Entendi assim, Sr. Presidente, porque está na hora de o Parlamento brasileiro levar a sério uma instituição que foi criada em 1964 e que desconta 2,5% da folha de empregados. Ora, desse levantamento que realizei, acabei notando que, no ano de 1994, houve uma soma de R$1,2 bilhão, arrecadados exatamente da folha de pagamento de funcionários das empresas. Lembro-me que a atual Constituição, no seu art. 212, § 5º dá como fonte adicional de ensino esse salário-educação porque entende que é preciso financiar o ensino fundamental.

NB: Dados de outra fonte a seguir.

(* ===== verification/Fat32Scan.v ===== *)
(** The directory loops of the FAT32 driver: what they do on two disks that agree, and what they do
    in terms of the listing of the directory. *)

From S2P Require Import Prelude CString Path Fat32 Fat32Path.

(** The callbacks that look for an entry: they stop at the first one for which [p] answers. *)
Definition finder {X} (p : Z -> Z -> list Z -> cstr -> option X) (lba off : Z) (ent : list Z) (name : cstr)
  (c : option X) : bool * option X :=
  match p lba off ent name with Some x => (true, Some x) | None => (false, c) end.

Section cb_ext.
Context {C : Type} (cb1 cb2 : Z -> Z -> list Z -> cstr -> C -> bool * C).
Hypothesis cb_eq : forall lba off ent name c, cb1 lba off ent name c = cb2 lba off ent name c.
Variables (all : bool) (v : volume) (next : Z -> out Z) (rd : Z -> option sector).

Lemma entry_step_ext lba off ent l c : entry_step all cb1 lba off ent l c = entry_step all cb2 lba off ent l c.
Proof.
  unfold entry_step. do 5 (case_match; [done|]). destruct (if has_lfn l then _ else _); [|done|done].
  cbn [bind_out]. by rewrite cb_eq.
Qed.

Lemma entries_loop_ext n : forall i lba sec l c, entries_loop all cb1 n i lba sec l c = entries_loop all cb2 n i lba sec l c.
Proof.
  induction n as [|n IH]; intros i lba sec l c; [done|]. cbn [entries_loop]. case_match; [done|].
  rewrite entry_step_ext. destruct (entry_step _ _ _ _ _ _ _) as [[[]|]| |]; try done. apply IH.
Qed.

Lemma sectors_loop_ext n : forall lba l c, sectors_loop all cb1 v rd n lba l c = sectors_loop all cb2 v rd n lba l c.
Proof.
  induction n as [|n IH]; intros lba l c; [done|]. cbn [sectors_loop]. case_match; [|done].
  rewrite entries_loop_ext. destruct (entries_loop _ _ _ _ _ _ _ _) as [[[]|]| |]; try done. apply IH.
Qed.

Lemma clusters_loop_ext n : forall cl l c,
  clusters_loop all cb1 v next rd n cl l c = clusters_loop all cb2 v next rd n cl l c.
Proof.
  induction n as [|n IH]; intros cl l c; [done|]. cbn [clusters_loop]. case_match; [done|].
  rewrite sectors_loop_ext. destruct (sectors_loop _ _ _ _ _ _ _ _) as [[[]|[]]| |]; try done. cbn [bind_out].
  destruct (next cl); try done. apply IH.
Qed.
End cb_ext.

(** ** The same search on another disk *)

(** The bytes of an entry the loops look at: all but its size, unless it is part of a long name. *)
Definition like (ent ent' : list Z) : Prop :=
  (forall i, 0 <= i < 28 -> aget ent' i = aget ent i) /\ take 11 ent' = take 11 ent
  /\ (de_attr ent = ATTR_LFN -> ent' = ent).

Definition entry_at (sec : sector) (i : Z) : list Z := take 32 (drop (Z.to_nat (i * DIR_ENTRY_SIZE)) sec).

Section transfer.
Context {X Y : Type}.
Variables (all : bool) (v : volume) (next1 next2 : Z -> out Z) (rd1 rd2 : Z -> option sector).
Variables (patch : Z -> Z -> list Z -> list Z) (g : X -> Y).
Variables (p1 : Z -> Z -> list Z -> cstr -> option X) (p2 : Z -> Z -> list Z -> cstr -> option Y).
Hypothesis rd_sim : forall lba s1, rd1 lba = Some s1 -> exists s2, rd2 lba = Some s2
  /\ forall i, 0 <= i < 16 -> entry_at s2 i = patch lba (i * DIR_ENTRY_SIZE) (entry_at s1 i).
Hypothesis patch_like : forall lba off ent, like ent (patch lba off ent).
Hypothesis next_sim : forall c n, next1 c = Done n -> n < EOC_MIN -> next2 c = Done n.
Hypothesis p_sim : forall lba off ent name, p2 lba off (patch lba off ent) name = option_map g (p1 lba off ent name).

Lemma entry_step_sim lba off ent l r :
  entry_step all (finder p1) lba off ent l None = Done r ->
  match r with
  | Go (l', c) => c = None /\ entry_step all (finder p2) lba off (patch lba off ent) l None = Done (Go (l', None))
  | Halt (l', None) => True
  | Halt (l', Some x) => entry_step all (finder p2) lba off (patch lba off ent) l None = Done (Halt (l', Some (g x)))
  end.
Proof.
  destruct (patch_like lba off ent) as (Hb & Ht & Hl). unfold entry_step, de_attr, rd8, name83 in *.
  rewrite !Hb, Ht by lia. destruct (aget ent 0 =? 0); [by intros [= <-]|].
  destruct (aget ent 0 =? 0xE5); [by intros [= <-]|].
  destruct (Z.eqb_spec (aget ent 11) ATTR_LFN) as [E|E].
  { rewrite (Hl E). destruct (lfn_entry _ _ _); cbn [bind_out]; try done. by intros [= <-]. }
  destruct (negb _); [by intros [= <-]|]. destruct (aget ent 0 =? ch_dot); [by intros [= <-]|].
  destruct (if has_lfn l then _ else _) as [name| |]; cbn [bind_out]; try done.
  unfold finder. rewrite p_sim. destruct (p1 lba off ent name) as [x|]; cbn [option_map]; by intros [= <-].
Qed.

Lemma entries_loop_sim n : forall i lba s1 s2 l r, 0 <= i ->
  (forall i, 0 <= i < 16 -> entry_at s2 i = patch lba (i * DIR_ENTRY_SIZE) (entry_at s1 i)) ->
  entries_loop all (finder p1) n i lba s1 l None = Done r ->
  match r with
  | Go (l', c) => c = None /\ entries_loop all (finder p2) n i lba s2 l None = Done (Go (l', None))
  | Halt (l', None) => True
  | Halt (l', Some x) => entries_loop all (finder p2) n i lba s2 l None = Done (Halt (l', Some (g x)))
  end.
Proof.
  induction n as [|n IH]; intros i lba s1 s2 l r Hi Hs; cbn [entries_loop]; [by intros [= <-]|].
  destruct (Z.ltb_spec 512 ((i + 1) * DIR_ENTRY_SIZE)) as [|Hle]; [done|]. unfold DIR_ENTRY_SIZE in Hle.
  fold (entry_at s1 i) (entry_at s2 i). rewrite Hs by lia.
  destruct (entry_step all (finder p1) lba _ (entry_at s1 i) l None) as [r1| |] eqn:E; cbn [bind_out]; try done.
  pose proof (entry_step_sim _ _ _ _ _ E) as He. destruct r1 as [[l1 c1]|[l1 [x|]]].
  - destruct He as [-> ->]. cbn [bind_out]. intros Hr. by apply (IH (i + 1) lba s1 s2) in Hr; [|lia|].
  - intros [= <-]. by rewrite He.
  - by intros [= <-].
Qed.

Lemma sectors_loop_sim n : forall lba l r,
  sectors_loop all (finder p1) v rd1 n lba l None = Done r ->
  match r with
  | Go (l', c) => c = None /\ sectors_loop all (finder p2) v rd2 n lba l None = Done (Go (l', None))
  | Halt (l', None) => True
  | Halt (l', Some x) => sectors_loop all (finder p2) v rd2 n lba l None = Done (Halt (l', Some (g x)))
  end.
Proof.
  induction n as [|n IH]; intros lba l r; cbn [sectors_loop]; [by intros [= <-]|].
  destruct (rd1 lba) as [s1|] eqn:E1; [|by intros [= <-]]. destruct (rd_sim lba s1 E1) as (s2 & -> & Hs).
  destruct (entries_loop all (finder p1) _ 0 lba s1 l None) as [r1| |] eqn:E; cbn [bind_out]; try done.
  apply (entries_loop_sim _ 0 lba s1 s2) in E; [|lia|done]. destruct r1 as [[l1 c1]|[l1 [x|]]].
  - destruct E as [-> ->]. cbn [bind_out]. apply IH.
  - intros [= <-]. by rewrite E.
  - by intros [= <-].
Qed.

(** A search that finds something finds the same on the other disk. *)
Lemma clusters_loop_sim n : forall cl l x,
  clusters_loop all (finder p1) v next1 rd1 n cl l None = Done (Some x) ->
  clusters_loop all (finder p2) v next2 rd2 n cl l None = Done (Some (g x)).
Proof.
  induction n as [|n IH]; intros cl l x; cbn [clusters_loop]; destruct (Z.leb_spec EOC_MIN cl); try done.
  destruct (sectors_loop all (finder p1) v rd1 _ _ l None) as [r1| |] eqn:E; cbn [bind_out]; try done.
  apply sectors_loop_sim in E. destruct r1 as [[l1 c1]|[l1 [y|]]]; try done.
  - destruct E as [-> ->]. cbn [bind_out]. destruct (next1 cl) as [nx| |] eqn:En; cbn [bind_out]; try done.
    intros Hx. assert (nx < EOC_MIN) as Hlt.
    { destruct (Z.ltb_spec nx EOC_MIN); [done|]. destruct n; cbn [clusters_loop] in Hx; by rewrite (proj2 (Z.leb_le _ _)) in Hx. }
    rewrite (next_sim _ _ En Hlt). cbn [bind_out]. by apply IH.
  - intros [= ->]. by rewrite E.
Qed.
End transfer.

(** ** The listing of a directory

    [listing] runs [iterate_dir] to the end of the directory and keeps every entry with its name.
    Any other run of [iterate_dir] is a walk along that list which may stop early. *)

Abbreviation entry := (list Z * cstr)%type.

Section listing.
Variables (v : volume) (next : Z -> out Z) (rd : Z -> option sector).

Definition collect (lba off : Z) (ent : list Z) (name : cstr) (c : list entry) : bool * list entry :=
  (false, c ++ [(ent, name)]).

Context {C : Type} (cb : list Z -> cstr -> C -> bool * C).

(** The walk: whether it stopped, and the context. *)
Fixpoint visit (es : list entry) (c : C) : bool * C :=
  match es with
  | [] => (false, c)
  | (ent, name) :: es' => let '(stop, c) := cb ent name c in if stop then (true, c) else visit es' c
  end.

Lemma visit_app a b c : visit (a ++ b) c = if (visit a c).1 then visit a c else visit b (visit a c).2.
Proof.
  revert c. induction a as [|[ent name] a IH]; intros c; [done|]. cbn [app visit].
  destruct (cb ent name c) as [[] c']; [done|]. apply IH.
Qed.

(** [k] does with [cb] what led the listing from [acc] to [r]. *)
Definition follows (acc : list entry) (r : flow (lfn_state * list entry)) (k : C -> out (flow (lfn_state * C))) : Prop :=
  exists es, match r with Go (_, a) | Halt (_, a) => a = acc ++ es end
    /\ forall c, if (visit es c).1 then exists l', k c = Done (Halt (l', (visit es c).2))
                 else k c = Done (match r with
                                  | Go (l', _) => Go (l', (visit es c).2)
                                  | Halt (l', _) => Halt (l', (visit es c).2)
                                  end).

Lemma follows_nil acc r k :
  match r with Go (_, a) | Halt (_, a) => a = acc end ->
  (forall c, k c = Done (match r with Go (l', _) => Go (l', c) | Halt (l', _) => Halt (l', c) end)) -> follows acc r k.
Proof. intros Ha Hk. exists []. split; [destruct r as [[]|[]]; by rewrite app_nil_r|]. intros c. by rewrite Hk. Qed.

(** Sequencing: [r1] goes on, the rest follows from there. *)
Lemma follows_bind acc l1 a1 r k (k2 : lfn_state -> C -> out (flow (lfn_state * C))) :
  follows acc (Go (l1, a1)) k -> follows a1 r (k2 l1) ->
  follows acc r (fun c => bind_out (k c) (fun r => match r with Go (l, c) => k2 l c | Halt x => Done (Halt x) end)).
Proof.
  intros (e1 & -> & H1) (e2 & Ha & H2). exists (e1 ++ e2). split; [destruct r as [[]|[]]; by rewrite Ha, app_assoc|].
  intros c. specialize (H1 c). rewrite visit_app. destruct (visit e1 c) as [[] c1]; cbn [fst snd] in *.
  - destruct H1 as [l' ->]. by exists l'.
  - rewrite H1. cbn [bind_out]. apply H2.
Qed.

Lemma follows_halt acc x k (k2 : lfn_state -> C -> out (flow (lfn_state * C))) :
  follows acc (Halt x) k ->
  follows acc (Halt x) (fun c => bind_out (k c) (fun r => match r with Go (l, c) => k2 l c | Halt x => Done (Halt x) end)).
Proof.
  destruct x as [l a]. intros (e1 & Ha & H1). exists e1. split; [done|]. intros c. specialize (H1 c).
  destruct (visit e1 c) as [[] c1]; cbn [fst snd] in *; [destruct H1 as [l' ->]; by exists l'|by rewrite H1].
Qed.

Let cb' : Z -> Z -> list Z -> cstr -> C -> bool * C := fun _ _ => cb.

Lemma entry_step_follows lba off ent l acc r :
  entry_step true collect lba off ent l acc = Done r -> follows acc r (entry_step true cb' lba off ent l).
Proof.
  unfold entry_step.
  destruct (rd8 ent 0 =? 0); [intros [= <-]; by apply follows_nil|].
  destruct (rd8 ent 0 =? 0xE5); [intros [= <-]; by apply follows_nil|].
  destruct (de_attr ent =? ATTR_LFN).
  { destruct (lfn_entry _ _ _); cbn [bind_out]; try done. intros [= <-]. by apply follows_nil. }
  destruct (negb _); [intros [= <-]; by apply follows_nil|].
  destruct (rd8 ent 0 =? ch_dot); [intros [= <-]; by apply follows_nil|].
  destruct (if has_lfn l then _ else _) as [name| |]; cbn [bind_out collect]; try done. intros [= <-].
  exists [(ent, name)]. split; [done|]. intros c. cbn [visit]. unfold cb'. destruct (cb ent name c) as [[] c']; cbn; eauto.
Qed.

Lemma entries_loop_follows n : forall i lba sec l acc r,
  entries_loop true collect n i lba sec l acc = Done r -> follows acc r (entries_loop true cb' n i lba sec l).
Proof.
  induction n as [|n IH]; intros i lba sec l acc r; cbn [entries_loop]; [intros [= <-]; by apply follows_nil|].
  destruct (512 <? _); [done|]. destruct (entry_step true collect _ _ _ l acc) as [r1| |] eqn:E; cbn [bind_out]; try done.
  apply entry_step_follows in E. destruct r1 as [[l1 a1]|x].
  - intros Hr. apply IH in Hr. exact (follows_bind _ _ _ _ _ _ E Hr).
  - intros [= <-]. exact (follows_halt _ _ _ (fun l c => entries_loop true cb' n (i + 1) lba sec l c) E).
Qed.

Lemma sectors_loop_follows n : forall lba l acc r,
  sectors_loop true collect v rd n lba l acc = Done r -> follows acc r (sectors_loop true cb' v rd n lba l).
Proof.
  induction n as [|n IH]; intros lba l acc r; cbn [sectors_loop]; [intros [= <-]; by apply follows_nil|].
  destruct (rd lba) as [sec|]; [|intros [= <-]; by apply follows_nil].
  destruct (entries_loop true collect _ _ _ _ l acc) as [r1| |] eqn:E; cbn [bind_out]; try done.
  apply entries_loop_follows in E. destruct r1 as [[l1 a1]|x].
  - intros Hr. apply IH in Hr. exact (follows_bind _ _ _ _ _ _ E Hr).
  - intros [= <-]. exact (follows_halt _ _ _ (fun l c => sectors_loop true cb' v rd n (u32 (lba + 1)) l c) E).
Qed.

Lemma clusters_loop_follows n : forall cl l acc a,
  clusters_loop true collect v next rd n cl l acc = Done a ->
  exists es, a = acc ++ es /\ forall c, clusters_loop true cb' v next rd n cl l c = Done (visit es c).2.
Proof.
  induction n as [|n IH]; intros cl l acc a; cbn [clusters_loop]; destruct (EOC_MIN <=? cl); try done.
  1, 2: intros [= <-]; exists []; by rewrite app_nil_r.
  destruct (sectors_loop true collect _ _ _ _ l acc) as [r1| |] eqn:E; cbn [bind_out]; try done.
  apply sectors_loop_follows in E as (e1 & Ha & H1). destruct r1 as [[l1 a1]|[l1 a1]]; subst a1.
  - destruct (next cl) as [nx| |] eqn:En; cbn [bind_out]; try done. intros Hr. apply IH in Hr as (e2 & -> & H2).
    exists (e1 ++ e2). split; [by rewrite app_assoc|]. intros c. specialize (H1 c). rewrite visit_app.
    destruct (visit e1 c) as [[] c1]; cbn [fst snd] in *; [by destruct H1 as [l' ->]|].
    rewrite H1. cbn [bind_out]. apply H2.
  - intros [= <-]. exists e1. split; [done|]. intros c. specialize (H1 c).
    destruct (visit e1 c) as [[] c1]; cbn [fst snd] in *; [by destruct H1 as [l' ->]|by rewrite H1].
Qed.

Definition listing (fuel : nat) (start : Z) : out (list entry) :=
  clusters_loop true collect v next rd fuel start lfn_init [].

Lemma iterate_dir_visit fuel start es c :
  listing fuel start = Done es -> iterate_dir fuel v next rd cb start c = Done (visit es c).2.
Proof. intros E. unfold listing in E. apply clusters_loop_follows in E as (es' & -> & Hv). apply Hv. Qed.
End listing.

(** A callback that stops at the first entry it likes, and one that fills a table. *)
Lemma visit_find {X} (cb : list Z -> cstr -> option X -> bool * option X) (p : list Z -> cstr -> option X) es :
  (forall ent name, cb ent name None = match p ent name with Some x => (true, Some x) | None => (false, None) end) ->
  (visit cb es None).2 = head (omap (fun e => p e.1 e.2) es).
Proof.
  intros Hcb. induction es as [|[ent name] es IH]; [done|]. cbn [visit]. rewrite Hcb. cbn. by destruct (p ent name).
Qed.

Lemma visit_list max es c : zlen c <= max ->
  (visit (list_cb max) es c).2 = c ++ take (Z.to_nat (max - zlen c)) (map (fun e => dirent_of e.1 e.2) es).
Proof.
  revert c. induction es as [|[ent name] es IH]; intros c Hc; cbn [visit map].
  { by rewrite take_nil, app_nil_r. }
  unfold list_cb at 1. destruct (Z.leb_spec max (zlen c)).
  - cbn [snd]. replace (Z.to_nat (max - zlen c)) with 0%nat by lia. by rewrite app_nil_r.
  - rewrite IH by (rewrite zlen_app, zlen_cons, zlen_nil; lia). rewrite <- app_assoc, zlen_app, zlen_cons, zlen_nil.
    replace (Z.to_nat (max - zlen c)) with (S (Z.to_nat (max - (zlen c + (1 + 0))))) by lia. done.
Qed.
Lemma sigaction_kinv m sig act old s : kinv s -> kinv (sys_sigaction m sig act old s).2.
Proof.
  intros Hk. unfold sys_sigaction. destruct (act =? 0); [done|].
  assert (sched_ok (process_signal_register (process_current_pid (k_sched s)) (i32 sig) (ts_handler (um_sigaction m act)) (k_sched s)).2) as Hr.
  { apply (run_call_ok process_entry_resume (CallRegister _ _ _)); [apply Hk|done]. }
  destruct (process_signal_register _ _ _ _) as [rc sc]. cbn [snd] in Hr. destruct (negb _); [by apply kinv_sched|].
  pose proof (ok_signal_mask sc (process_current_pid (k_sched s)) SIG_SETMASK (ts_mask (um_sigaction m act)) Hr) as Hm.
  destruct (process_signal_mask _ _ _ _) as [[rc' o] sc']. cbn [snd] in *. by apply kinv_sched.
Qed.

Lemma waitpid_kinv target status options s : kinv s -> call_allowed (CallWait 0 0 0) (k_sched s) = true ->
  kinv (sys_waitpid target status options s).2.
Proof.
  intros Hk Ha. unfold sys_waitpid.
  pose proof (kinv_call s (CallWait (process_current_pid (k_sched s)) (i32 target) (i32 options)) Hk Ha) as Hw.
  cbn [run_call] in Hw. by destruct (process_waitpid _ _ _ _) as [[rc st|] sc].
Qed.

Variable other : Z -> Z -> ksys -> sys_out * ksys.
Hypothesis other_kinv : forall num cmd s, kinv s -> kinv (other num cmd s).2.

Lemma tty_kill_kinv id sig s : kinv s -> sig <> PROCESS_SIGKILL ->
  kinv (on_sched s (tty_kill_foreground id sig (k_ttys s) (k_sched s))).2.
Proof.
  intros Hk Hs. cbn [on_sched snd]. apply kinv_sched; [done|]. unfold tty_kill_foreground.
  destruct (bad_tty id); [apply Hk|]. destruct (negb _); [apply Hk|]. destruct (_ <=? 0); [apply Hk|].
  apply ok_kill_pgid; [apply Hk|done].
Qed.

Lemma handle_system_kinv m cmd arg2 arg3 arg4 s : kinv s -> sys_allowed SYS_SYSTEM cmd arg2 arg3 s = true ->
  kinv (handle_system other m cmd arg2 arg3 arg4 s).2.
Proof.
  intros Hk Ha. pose proof Hk as (Hs & [a Ht] & _). unfold sys_allowed in Ha.
  change (SYS_SYSTEM =? SYS_EXIT) with false in Ha. rewrite Z.eqb_refl in Ha. unfold handle_system.
  destruct (cmd =? SYSTEM_CMD_YIELD); [by apply (kinv_call s CallYield)|].
  destruct (cmd =? SYSTEM_CMD_SPAWN); [by apply spawn_kinv|].
  destruct (cmd =? SYSTEM_CMD_SPAWN_EX); [by apply spawn_ex_kinv|].
  destruct (cmd =? SYSTEM_CMD_EXEC); [by apply exec_kinv|].
  destruct (cmd =? SYSTEM_CMD_GET_CMDLINE).
  { unfold sys_get_cmdline. destruct (arg2 =? 0); [done|]. by destruct (process_get_cmdline _ _ _). }
  destruct (cmd =? SYSTEM_CMD_WAITPID); [by apply waitpid_kinv|].
  destruct (cmd =? SYSTEM_CMD_KILL); [by apply (kinv_call s (CallKill (i32 arg2) (i32 arg3)))|].
  destruct (cmd =? SYSTEM_CMD_SIGACTION); [by apply sigaction_kinv|].
  destruct (cmd =? SYSTEM_CMD_SIGPROCMASK).
  { unfold sys_sigprocmask. set (v := if arg3 =? 0 then _ else _).
    pose proof (signal_mask_kinv (process_current_pid (k_sched s)) (i32 arg2) v s Hk) as Hm.
    by destruct (process_signal_mask _ _ _ _) as [[rc o] sc]. }
  destruct (cmd =? SYSTEM_CMD_SIGPENDING).
  { unfold sys_sigpending. destruct (arg2 =? 0); [done|]. by destruct (process_signal_pending _ _). }
  destruct (cmd =? SYSTEM_CMD_TTY_CREATE); [eapply kinv_ttys; [done|]; by apply tty_create_refines|].
  destruct (cmd =? SYSTEM_CMD_TTY_SET_FG); [eapply kinv_ttys; [done|]; by apply tty_set_fg_refines|].
  destruct (cmd =? SYSTEM_CMD_TTY_GET_FG); [done|].
  destruct (cmd =? SYSTEM_CMD_TTY_KILL_FG).
  { apply tty_kill_kinv; [done|]. apply negb_true_iff, Z.eqb_neq in Ha. done. }
  by apply other_kinv.
Qed.

(** States reached from boot: programs are registered, keys are pressed, processes are scheduled
    ([run_tty_call]) and make system calls. *)
Inductive kreach : ksys -> Prop :=
  | kreach_boot sc : reachable process_entry_resume sc -> kreach (mkKsys sc (tty_init ttys_zero) exec_zero)
  | kreach_register p e s : kreach s -> zlen p < EXEC_PATH_MAX ->
      kreach (s <| k_exec := (exec_register_builtin (Some p) e (k_exec s)).2 |>)
  | kreach_event c s : kreach s -> tty_call_allowed c (k_sched s) = true ->
      let ts := (run_tty_call process_entry_resume c (k_ttys s) (k_sched s)).2 in
      kreach (s <| k_sched := ts.2 |> <| k_ttys := ts.1 |>)
  | kreach_syscall m num arg1 arg2 arg3 arg4 s : kreach s -> sys_allowed num arg1 arg2 arg3 s = true ->
      kreach (syscall_handler other m num arg1 arg2 arg3 arg4 s).2.

Lemma kreach_kinv s : kreach s -> kinv s.
Proof.
  induction 1 as [sc Hr|p e s _ Hk Hp|c s _ Hk Hc ts|m num arg1 arg2 arg3 arg4 s _ Hk Ha].
  - split; [by apply (reachable_ok process_entry_resume)|]. split; [exists term_init; by apply tty_init_rep|].
    exists ∅. apply exec_rep_zero.
  - destruct Hk as (Hs & Ht & reg & Hx). split; [done|]. split; [done|]. eexists. by apply (exec_register_rep _ reg p e).
  - destruct Hk as (Hs & [a Ht] & Hx). unfold ts.
    destruct (tty_call_refines process_entry_resume c _ a _ Ht Hs Hc) as (r & t' & a' & s' & -> & _ & Ht' & Hs').
    split; [done|]. split; [by exists a'|done].
  - unfold syscall_handler. unfold sys_allowed in Ha.
    destruct (num =? SYS_YIELD); [by apply (kinv_call s CallYield)|].
    destruct (num =? SYS_EXIT).
    { pose proof (kinv_call s (CallExit (i32 arg1)) Hk Ha) as Hx.
      exact (kinv_call _ CallYield Hx eq_refl). }
    destruct (Z.eqb_spec num SYS_SYSTEM) as [->|]; [|by apply other_kinv]. by apply handle_system_kinv.
Qed.

(** A program that is not registered. *)
Definition unknown m (path : Z) s : Prop := exec_resolve_builtin (Some (um_str m path)) (k_exec s) = (-1, None).

Lemma spawn_result m path v ws s s' : kinv s -> sys_spawn m path s = (SysRet v ws, s') -> v <> U64_MAX ->
  exists k, slot_ok k /\ used (proc (k_sched s') k) = true /\ state (proc (k_sched s') k) = PROCESS_READY
    /\ v = u64 (pid (proc (k_sched s') k)) /\ ~ unknown m path s.
Proof.
  intros [Hok _] Hx Hv. unfold sys_spawn in Hx. destruct (path =? 0); [by injection Hx as <- _ _|]. unfold unknown.
  destruct (exec_resolve_builtin _ _) as [rc [entry|]]; [|by injection Hx as <- _ _].
  destruct (_ || _); [by injection Hx as <- _ _|].
  destruct (process_spawn_kernel _ _ entry _) as [[c|] sc] eqn:Es; [|by injection Hx as <- _ _].
  injection Hx as <- _ <-. cbn [k_sched]. unfold process_spawn_kernel in Es. destruct (entry =? 0); [done|].
  eapply (ok_create _ (k_sched s)) in Es as (Hok' & _ & _ & Hc); [|done|].
  2: { intros i Hi. by apply (ok_slot (k_sched s)). }
  destruct (Hc c eq_refl) as (Hk & Hu & Hst & _). clear Hc.
  assert (length (g_processes sc) = 256%nat) as Hl by (destruct Hok' as [Q I]; apply (q_len _ _ (si_q _ _ _ I))).
  assert (used (proc (process_set_cmdline (i32 (pid (proc sc c))) (Some (um_str m path)) sc).2 c) = used (proc sc c)
    /\ state (proc (process_set_cmdline (i32 (pid (proc sc c))) (Some (um_str m path)) sc).2 c) = state (proc sc c)
    /\ pid (proc (process_set_cmdline (i32 (pid (proc sc c))) (Some (um_str m path)) sc).2 c) = pid (proc sc c)) as (E1 & E2 & E3).
  { unfold process_set_cmdline. destruct (find_by_pid_locked _ sc) as [j|] eqn:Ef; [|done]. cbn [snd].
    destruct (ok_find sc _ j Hok' Ef) as [Hj _]. unfold upd. rewrite proc_set_proc by (done || (unfold slot_ok in *; lia)).
    case_decide as D; [subst j; done|done]. }
  exists c. cbn [k_sched]. fields. cbn [k_sched]. rewrite E1, E2, E3. done.
Qed.

End syscall.

(** Boot, the registration of /bin/cat, and its spawn. *)
Definition ex_mem : user_mem :=
  mkUserMem (fun _ => ex_cat) (fun _ => mkSpawnReq 0x100 0 (-1) (-1) (-1) (-1)) (fun _ => mkSigaction 0 0 0) (fun _ => 0).
Definition ex_ksys0 : ksys (E := shm_env) := mkKsys ex_sched0 (tty_init ttys_zero) exec_zero.
Definition ex_ksys : ksys (E := shm_env) :=
  ex_ksys0 <| k_exec := (exec_register_builtin (Some ex_cat) 0x1000 (k_exec ex_ksys0)).2 |>.
Definition no_other (num cmd : Z) (s : ksys (E := shm_env)) : sys_out * ksys (E := shm_env) := fail s.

O que se nota, a grande luta que tem havido por parte de Deputados e Senadores é que há uma idéia no sentido da descentralização da distribuição de recursos do salário-educação. O Decreto-lei nº 1.422, de 23.10.75, destina dois terços dos recursos do salário-educação aos Estados, Territórios e Distrito Federal, enquanto um terço é administrado pelo Fundo Nacional de Desenvolvimento da Educação (FNDE), órgão ligado ao Ministério da Educação e do Desporto. Conforme o Decreto nº 88.347/83, 25% da cota federal devem ser destinados ao apoio a programas municipais de ensino fundamental.

E aqui, Sr. Presidente, volto ao problema da reivindicação. As reivindicações a respeito da descentralização da distribuição dos recursos do salário-educação são antigas. E cresceram após 1988, com a argumentação de que cabe aos municípios receber uma parcela mais significativa dessa contribuição social, uma vez que a Constituição Federal estabeleceu, em seu art. 211, § 2º, a atuação prioritária desses entes federados no ensino fundamental.

Embora a legislação básica sobre a matéria tenha se mantido inalterada nos últimos anos, o Poder Executivo Federal vem ampliando o número de municípios atendidos pelo FNDE. O problema é que os critérios de transferências continuam a ser consideravelmente aleatórios, o que beneficia o clientelismo político e o desperdício. A pouca agilidade das transferências intergovernamentais também continua sendo um problema, ainda que seus danos tenham sido atenuados pela estabilização monetária.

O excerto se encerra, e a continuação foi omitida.